_What you are asked to do_:
Write out the data exactly from its first line onward, ending with the line in which "Theorem alias_resolution (parse_url" appears.
====== Dataset content
(** ** The properties *)

(** ALIAS RESOLUTION. A loaded snapshot resolves a name to a model exactly
    when the name is that model's id or one of its aliases, whatever order Go
    ranges over the map of models in: resolution is deterministic, no alias
    reaches two models and none is shadowed by an id. *)
Theorem alias_resolution (parse_url : string -> option URL) (rev : ConfigRevision) (s : Snapshot)
    (order : list Model) (name : string) (m : Model) :
  ParseSnapshot parse_url rev = Ok s -> order ≡ₚ (map_to_list (sn_Models s)).*2 ->
  SnapshotModel order s name = Some m <->
  sn_Models s !! m_ID m = Some m /\ (name = m_ID m \/ name ∈ m_Aliases m).
Proof.
  intros Hparse Horder. destruct (rev_Payload rev) as [p|] eqn:Hp.
  2:{ unfold ParseSnapshot in Hparse. by rewrite Hp in Hparse. }
  destruct (ParseSnapshot_Ok _ _ _ _ Hp Hparse) as [_ _ Hms Hal _ _ _ _ _].
  assert (Hin : forall x, x ∈ order <-> sn_Models s !! m_ID x = Some x).
  { intros x. rewrite Horder, list_elem_of_fmap. split.
    - intros ([k y] & -> & Hy%elem_of_map_to_list). simpl. rewrite Hms in Hy |- *.
      pose proof Hy as [_ <-]%index_Some. done.
    - intros Hx. exists (m_ID x, x). by rewrite elem_of_map_to_list. }
  assert (Hel : forall k x, sn_Models s !! k = Some x -> x ∈ cp_Models p /\ m_ID x = k)
    by (rewrite Hms; apply index_Some).
  unfold SnapshotModel. destruct (sn_Models s !! name) as [x|] eqn:Hx.
  - destruct (Hel _ _ Hx) as [Hxp Hid]. split; [intros [= ->]; rewrite Hid; auto|].
    intros [Hm [->|Ha]]; [congruence|]. destruct (Hel _ _ Hm) as [Hmp _].
    by destruct (Hal m x name Hmp Hxp Ha).
  - split.
    + intros [Hm Ha]%find_some. apply list_elem_of_In, Hin in Hm. split; [done|]. right.
      apply existsb_exists in Ha as (a & Ha & ->%String.eqb_eq). by apply list_elem_of_In.
    + intros [Hm [->|Ha]]; [congruence|]. destruct (List.find _ order) as [y|] eqn:Hf.
      * apply find_some in Hf as [Hy Ha']. apply list_elem_of_In, Hin in Hy. f_equal.
        apply existsb_exists in Ha' as (a & Ha' & <-%String.eqb_eq). apply list_elem_of_In in Ha'.
        destruct (Hel _ _ Hm) as [Hmp _], (Hel _ _ Hy) as [Hyp _].
        destruct (Hal m y name Hmp Hyp Ha) as [_ Heq]. rewrite (Heq Ha') in Hy. congruence.
      * apply Hin, list_elem_of_In in Hm. apply (find_none _ _ Hf) in Hm.
        apply not_true_iff_false in Hm. destruct Hm. apply existsb_exists. exists name.
        by rewrite <- list_elem_of_In, String.eqb_refl.
Qed.

(** ** Publishing *)

(** [validateCatalogForPublish]. *)
Definition validateCatalogForPublish (parse_url : string -> option URL) (models : list Model)
    (providers : list Provider) (deployments : list Deployment) : res unit :=
  let providerIDs : gset string := list_to_set (pr_ID <$> providers) in
  let? _ := rfold (fun _ p => ValidateProvider p) tt providers in
  let? _ := rfold (fun _ m => ValidateModel m) tt models in
  let? _ := validateModelAliasUniqueness models in
  rfold (fun _ d => let? _ := ValidateDeployment parse_url d in
                    guard bool_decide (d_ProviderID d ∈ providerIDs) else NewError CodeInvalidInput;
                    Ok tt) tt deployments.

Lemma all_checked {A} (check : A -> res unit) l :
  rfold (fun _ x => check x) tt l = Ok tt <-> Forall (fun x => check x = Ok tt) l.
Proof.
  induction l as [|x l IH]; simpl; [naive_solver|]. rewrite Forall_cons, <- IH.
  destruct (check x) as [[]|]; simpl; naive_solver.
Qed.

Record publishable (parse_url : string -> option URL) (ms : list Model) (ps : list Provider)
    (ds : list Deployment) : Prop := {
  pb_providers : Forall (fun p => ValidateProvider p = Ok tt) ps;
  pb_models : Forall (fun m => ValidateModel m = Ok tt) ms;
  pb_aliases : aliases_ok ms;
  pb_deployments : Forall (fun d => ValidateDeployment parse_url d = Ok tt /\ d_ProviderID d ∈ pr_ID <$> ps) ds;
}.

Lemma validateCatalogForPublish_Ok parse_url ms ps ds :
  validateCatalogForPublish parse_url ms ps ds = Ok tt <-> publishable parse_url ms ps ds.
Proof.
  unfold validateCatalogForPublish. split.
  - intros H. inv_ok. destruct x, x0, x1. apply all_checked in E, E0, H. apply validateModelAliasUniqueness_Ok in E1.
    split; [done..|]. eapply Forall_impl; [exact H|]. simpl. intros d Hd. inv_ok. destruct x. bool_prop.
    match goal with Hin : _ ∈ list_to_set _ |- _ => by apply elem_of_list_to_set in Hin end.
  - intros [Hp%all_checked Hm%all_checked Ha%validateModelAliasUniqueness_Ok Hd].
    rewrite Hp. cbn [rbind]. rewrite Hm. cbn [rbind]. rewrite Ha. cbn [rbind]. apply all_checked.
    eapply Forall_impl; [exact Hd|]. simpl. intros d [-> Hin]. cbn [rbind]. by rewrite bool_decide_eq_true_2 by by apply elem_of_list_to_set.
Qed.

Lemma route_before_asym a b : route_before a b = true -> route_before b a = false.
Proof.
  unfold route_before. rewrite (Z.eqb_sym (rt_Priority b)), (Z.eqb_sym (rt_Weight b)).
  destruct (rt_Priority a =? rt_Priority b); simpl; [|intros ?%Z.ltb_lt; apply Z.ltb_ge; lia].
  destruct (rt_Weight a =? rt_Weight b); simpl; [|intros ?%Z.ltb_lt; apply Z.ltb_ge; lia].
  apply string_before_asym.
Qed.

Lemma route_before_neg a b c : route_before b a = false -> route_before c b = false -> route_before c a = false.
Proof.
  unfold route_before.
  destruct (Z.eqb_spec (rt_Priority b) (rt_Priority a)), (Z.eqb_spec (rt_Priority c) (rt_Priority b)),
    (Z.eqb_spec (rt_Priority c) (rt_Priority a)); simpl; try lia;
  destruct (Z.eqb_spec (rt_Weight b) (rt_Weight a)), (Z.eqb_spec (rt_Weight c) (rt_Weight b)),
    (Z.eqb_spec (rt_Weight c) (rt_Weight a)); simpl; try lia;
  rewrite ?Z.ltb_ge; try lia; apply string_before_neg.
Qed.

(** A timeout column: a positive INT of milliseconds. *)
Definition whole_ms (t : duration) : Prop := exists k, 0 < k < 2 ^ 31 /\ t = k * millisecond.

Lemma whole_ms_back t : whole_ms t -> mul64 (Z.quot t millisecond) millisecond = t.
Proof.
  intros (k & Hk & ->). rewrite Z.quot_mul by done. unfold mul64, millisecond. rewrite wrap64_id; [done|].
  unfold in_int64, min_int64, max_int64. lia.
Qed.

Lemma deployment_back d : whole_ms (d_ConnectTimeout d) -> whole_ms (d_RequestTimeout d) ->
  deployment_of_payload (payload_of_deployment d) = d.
Proof.
  intros Hc Hr. destruct d. unfold deployment_of_payload, payload_of_deployment. simpl in *.
  by rewrite !whole_ms_back.
Qed.

Lemma deployments_back ds :
  Forall (fun d => whole_ms (d_ConnectTimeout d) /\ whole_ms (d_RequestTimeout d)) ds ->
  map deployment_of_payload (map payload_of_deployment ds) = ds.
Proof. induction 1 as [|d ds [Hc Hr] _ IH]; simpl; [done|]. by rewrite deployment_back, IH. Qed.

#[global] Instance routes_of_perm mid : Proper (Permutation ==> Permutation) (routes_of mid).
Proof.
  intros l l' HP. unfold routes_of. induction HP; simpl; [done| | |by etrans]; repeat case_match; auto.
  constructor.
Qed.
============
_Answer below_:
(** ** The properties *)

(** ALIAS RESOLUTION. A loaded snapshot resolves a name to a model exactly
    when the name is that model's id or one of its aliases, whatever order Go
    ranges over the map of models in: resolution is deterministic, no alias
    reaches two models and none is shadowed by an id. *)
Theorem alias_resolution (parse_url : string -> option URL) (rev : ConfigRevision) (s : Snapshot)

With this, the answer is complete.